Dirigée par John Griggs, la Fraternité de l'Amour Éternel suivait les idées de Timothy Leary. Ce psychologue, défenseur de l'usage de drogues psychédéliques, défendait ouvertement les bénéfices thérapeutiques et spirituels du LSD et incitait tous ceux qui l'écoutaient à fonder des sectes basées sur cette substance, à l'image de sa Ligue de la Découverte Spirituelle.
C'est ainsi que, le 26 octobre 1966, Griggs et sa bande de délinquants ont décidé de ranger les armes devenir une secte, adoptant le nom de Fraternité de l'Amour Éternel et établissant l'acide comme leur sacrement le plus sacré.
Petit à petit, le groupe s'est élargi et sa relation avec les substances a grandi de façon exponentielle. De la consommation, ils sont passés à la vente à une échelle de plus en plus grande, jusqu'à monter un véritable réseau de distribution de LSD à Laguna Beach, dans l'État de Californie. Tant et si bien que la Fraternité n'a pas hésité à créer sa propre marque d'acide : Orange Sunshine - qui donne son nom au documentaire qui explore maintenant son histoire -. Mais ce n'est pas tout. Ils ont continué à élargir les frontières de leur activité clandestine : ils exportaient du haschisch de l'Afghanistan vers les États-Unis et en passant aussi par le Mexique.
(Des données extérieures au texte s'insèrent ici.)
(** [getWeatherData(lat, lon, locationName)], run to completion.  A
    [throw] is the rejection of the returned promise. *)
Definition getWeatherData (lat lon locationName : value) (o : Outcomes)
  : M unit :=
  let lat := or_null lat in
  let lon := or_null lon in
  let locationName := or_null locationName in
  log ("Function called: getWeatherData lat: " +:+ js_to_string lat
       +:+ ", lon: " +:+ js_to_string lon
       +:+ ", locationName: " +:+ js_to_string locationName) [];;
  try_catch
    (coords ←
       (if truthy locationName then
          host (FetchGeocoding (js_to_string locationName));;
          geocodingResponse ← await (geocoding_response o);
          geocodingData ← response_json geocodingResponse;
          results ← lift (js_get geocodingData "results");
          missing ←
            (if negb (truthy results) then mret true
             else len ← lift (js_get results "length");
                  mret (is_number_zero len));
          if missing : bool then throw (Error "Location not found")
          else
            location ← lift (js_get results "0");
            latitude ← lift (js_get location "latitude");
            longitude ← lift (js_get location "longitude");
            mret (latitude, longitude)
        else mret (lat, lon));
     host (FetchForecast (js_to_string (fst coords)) (js_to_string (snd coords)));;
     weatherResponse ← await (forecast_response o);
     weatherData ← response_json weatherResponse;
     sendDataToAPI "weather" (JSON_stringify_2 weatherData))
    (fun error =>
       log_error "Error fetching weather data:" [ArgError error];;
       throw error).

(** [getWeatherData] is suspended at its [await]s, and other handlers
    run in between.  The three pieces of its body follow: from the call
    to the first request, from the answer of the geocoding service to
    the forecast request, and from the answer of the forecast service
    to the end.  Each piece is inside the [try] of the function. *)

(** From the call to the first [await]; nothing here throws. *)
Definition getWeatherData_called (lat lon locationName : value) : M unit :=
  let lat := or_null lat in
  let lon := or_null lon in
  let locationName := or_null locationName in
  log ("Function called: getWeatherData lat: " +:+ js_to_string lat
       +:+ ", lon: " +:+ js_to_string lon
       +:+ ", locationName: " +:+ js_to_string locationName) [];;
  if truthy locationName then
    host (FetchGeocoding (js_to_string locationName))
  else
    host (FetchForecast (js_to_string lat) (js_to_string lon)).

(** From the settling of the geocoding request to the next [await]. *)
Definition getWeatherData_geocoded (geocoding : error + Response) : M unit :=
  try_catch
    (geocodingResponse ← await geocoding;
     geocodingData ← response_json geocodingResponse;
     results ← lift (js_get geocodingData "results");
     missing ←
       (if negb (truthy results) then mret true
        else len ← lift (js_get results "length");
             mret (is_number_zero len));
     if missing : bool then throw (Error "Location not found")
     else
       location ← lift (js_get results "0");
       latitude ← lift (js_get location "latitude");
       longitude ← lift (js_get location "longitude");
       host (FetchForecast (js_to_string latitude) (js_to_string longitude)))
    (fun error =>
       log_error "Error fetching weather data:" [ArgError error];;
       throw error).
Lemma C4_witness :
  Tooling.runSimulationIteration 7 "K3X9QA"
    (Tooling.CreateResponse (inr sample_created)) always_timing_out
  = [Tooling.Sleep 100;
     Tooling.Trigger (cor_ID sample_created) (cor_Total sample_created);
     Tooling.Sleep 100;
     Tooling.Trigger (cor_ID sample_created) (cor_Total sample_created);
     Tooling.Sleep 100;
     Tooling.Trigger (cor_ID sample_created) (cor_Total sample_created);
     Tooling.Send (Tooling.prefix_line 7 "K3X9QA"
                     ++ "TIMEOUT after 3 retries - Order: "
                     ++ cor_ID sample_created);
     Tooling.Send (Tooling.prefix_line 7 "K3X9QA"
                     ++ "FAILED - Order: " ++ cor_ID sample_created)]
  /\ Tooling.calls
       (Tooling.runSimulationIteration 7 "K3X9QA"
          (Tooling.CreateResponse (inr sample_created)) always_timing_out)
     = 3%nat.
Proof.
  apply (C4_timeouts_stop_after_three_calls 7 "K3X9QA"
           (Tooling.CreateResponse (inr sample_created)) sample_created
           always_timing_out).
  - reflexivity.
  - intros retry. eexists. split; reflexivity.
Defined.

Example timed_out_iteration_lines :
  Tooling.sent
    (Tooling.runSimulationIteration 7 "K3X9QA"
       (Tooling.CreateResponse (inr sample_created)) always_timing_out)
  = ["Iteration 7 [K3X9QA]: TIMEOUT after 3 retries - Order: 0192f3a1-7c5e-7b21-9d3e-5a1f0c2b4d6e";
     "Iteration 7 [K3X9QA]: FAILED - Order: 0192f3a1-7c5e-7b21-9d3e-5a1f0c2b4d6e"]
  /\ Tooling.tally
       (Tooling.sent
          (Tooling.runSimulationIteration 7 "K3X9QA"
             (Tooling.CreateResponse (inr sample_created)) always_timing_out))
     = (0, 1).
Proof. vm_compute. split; reflexivity. Qed.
Pendant des années, ils ont imaginé mille et une astuces pour éviter de se retrouver derrière les barreaux. Ils transportaient du cannabis à l'intérieur de planches de surf et des kilos de stupéfiants dans des voitures, des vans Volkswagen, des bateaux et même des avions, grâce auxquels ils ont réussi à éviter la police.
Cependant, le décès de John Griggs en 1969, couplé à l'abandon du facteur spirituel de la part de nombreux nouveaux membres souhaitant se concentrer uniquement sur le trafic de drogues, est venu à bout de la Fraternité. Ainsi, 1972 a été la dernière année de cette institution. Les jours de « paix, amour et LSD » étaient terminés. En outre, l'organisation était devenue la cible d'une vaste guerre menée au trafic de drogues, dirigée par le président Nixon : au cours du mois d'août, des dizaines de membres étaient arrêtés en Californie, en Oregon, sur Maui et en Afghanistan. Après cela, son nom et sa chronique de la spiritualité et du LSD sont tombés dans l'oubli.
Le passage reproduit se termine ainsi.